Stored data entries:
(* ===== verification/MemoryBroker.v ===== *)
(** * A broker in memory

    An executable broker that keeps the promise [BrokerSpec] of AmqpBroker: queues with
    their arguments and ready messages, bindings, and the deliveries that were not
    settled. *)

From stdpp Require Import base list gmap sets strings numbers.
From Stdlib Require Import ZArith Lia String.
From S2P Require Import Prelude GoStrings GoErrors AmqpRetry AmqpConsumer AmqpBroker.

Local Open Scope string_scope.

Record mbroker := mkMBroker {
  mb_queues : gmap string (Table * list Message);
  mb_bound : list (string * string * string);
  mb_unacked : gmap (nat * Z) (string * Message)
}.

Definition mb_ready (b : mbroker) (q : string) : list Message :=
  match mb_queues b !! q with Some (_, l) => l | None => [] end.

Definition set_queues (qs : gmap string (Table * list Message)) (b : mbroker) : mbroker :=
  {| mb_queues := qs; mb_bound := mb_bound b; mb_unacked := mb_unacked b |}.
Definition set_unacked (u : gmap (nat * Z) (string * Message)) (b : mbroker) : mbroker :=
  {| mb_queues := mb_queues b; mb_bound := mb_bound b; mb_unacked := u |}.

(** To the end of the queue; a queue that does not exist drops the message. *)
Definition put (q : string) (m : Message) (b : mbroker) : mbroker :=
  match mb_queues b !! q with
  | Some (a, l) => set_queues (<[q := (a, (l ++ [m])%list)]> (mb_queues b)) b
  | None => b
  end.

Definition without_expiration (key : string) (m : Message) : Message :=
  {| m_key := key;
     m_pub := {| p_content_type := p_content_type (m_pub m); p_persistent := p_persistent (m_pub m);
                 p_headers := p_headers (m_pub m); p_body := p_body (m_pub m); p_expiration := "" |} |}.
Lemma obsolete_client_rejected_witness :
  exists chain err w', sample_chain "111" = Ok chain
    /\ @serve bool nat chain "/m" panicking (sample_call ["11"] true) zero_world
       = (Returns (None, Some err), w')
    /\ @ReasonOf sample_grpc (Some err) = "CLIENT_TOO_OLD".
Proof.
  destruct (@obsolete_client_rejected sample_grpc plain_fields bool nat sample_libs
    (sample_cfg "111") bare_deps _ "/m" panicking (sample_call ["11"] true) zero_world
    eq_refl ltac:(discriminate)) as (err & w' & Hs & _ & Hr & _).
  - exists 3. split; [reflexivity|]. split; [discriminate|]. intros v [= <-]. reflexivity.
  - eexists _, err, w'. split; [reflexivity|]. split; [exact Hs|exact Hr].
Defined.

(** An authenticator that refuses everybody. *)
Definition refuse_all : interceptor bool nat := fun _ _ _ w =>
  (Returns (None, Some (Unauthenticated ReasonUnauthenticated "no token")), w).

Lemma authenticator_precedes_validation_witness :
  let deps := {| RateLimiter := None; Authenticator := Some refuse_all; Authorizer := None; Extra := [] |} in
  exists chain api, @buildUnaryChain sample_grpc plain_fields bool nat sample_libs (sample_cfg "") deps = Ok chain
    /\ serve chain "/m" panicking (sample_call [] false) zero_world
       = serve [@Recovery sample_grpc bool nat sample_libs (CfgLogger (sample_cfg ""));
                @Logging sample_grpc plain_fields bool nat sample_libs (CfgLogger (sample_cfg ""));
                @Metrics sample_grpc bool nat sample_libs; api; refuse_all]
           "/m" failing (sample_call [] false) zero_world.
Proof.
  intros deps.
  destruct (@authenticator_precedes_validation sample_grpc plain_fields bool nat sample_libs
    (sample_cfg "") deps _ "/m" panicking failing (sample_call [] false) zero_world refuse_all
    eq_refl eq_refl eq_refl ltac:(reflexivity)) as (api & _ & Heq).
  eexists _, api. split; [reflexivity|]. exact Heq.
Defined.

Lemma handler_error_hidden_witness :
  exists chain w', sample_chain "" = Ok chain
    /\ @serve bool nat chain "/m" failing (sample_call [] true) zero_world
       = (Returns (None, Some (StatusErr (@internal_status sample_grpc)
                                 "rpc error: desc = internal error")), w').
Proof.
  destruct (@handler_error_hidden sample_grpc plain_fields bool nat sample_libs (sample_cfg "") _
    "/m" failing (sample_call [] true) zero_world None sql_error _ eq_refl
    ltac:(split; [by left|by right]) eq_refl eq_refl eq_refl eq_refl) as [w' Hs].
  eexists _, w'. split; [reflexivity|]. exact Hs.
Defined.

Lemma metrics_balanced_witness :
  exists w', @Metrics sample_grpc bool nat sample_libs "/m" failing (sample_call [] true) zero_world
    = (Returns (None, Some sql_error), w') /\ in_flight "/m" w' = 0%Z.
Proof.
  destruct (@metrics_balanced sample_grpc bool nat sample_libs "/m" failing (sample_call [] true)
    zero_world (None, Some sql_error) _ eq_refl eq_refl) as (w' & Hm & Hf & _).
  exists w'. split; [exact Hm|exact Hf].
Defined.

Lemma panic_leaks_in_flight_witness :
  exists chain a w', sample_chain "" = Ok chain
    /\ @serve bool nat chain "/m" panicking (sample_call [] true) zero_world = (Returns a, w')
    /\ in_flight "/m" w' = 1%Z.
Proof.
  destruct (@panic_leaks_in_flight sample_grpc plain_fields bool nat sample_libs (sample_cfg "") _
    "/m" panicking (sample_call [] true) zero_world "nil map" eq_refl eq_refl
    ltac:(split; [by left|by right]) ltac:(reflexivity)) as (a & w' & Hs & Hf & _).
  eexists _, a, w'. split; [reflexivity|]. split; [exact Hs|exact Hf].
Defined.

Exercise instructions: Using the entries above, give back exactly the line containing "(StatusErr (@internal_status sample_grpc)", the line containing "sql_error _ eq_refl", and every line between them, and nothing else.

Task output:
       = (Returns (None, Some (StatusErr (@internal_status sample_grpc)
                                 "rpc error: desc = internal error")), w').
Proof.
  destruct (@handler_error_hidden sample_grpc plain_fields bool nat sample_libs (sample_cfg "") _
    "/m" failing (sample_call [] true) zero_world None sql_error _ eq_refl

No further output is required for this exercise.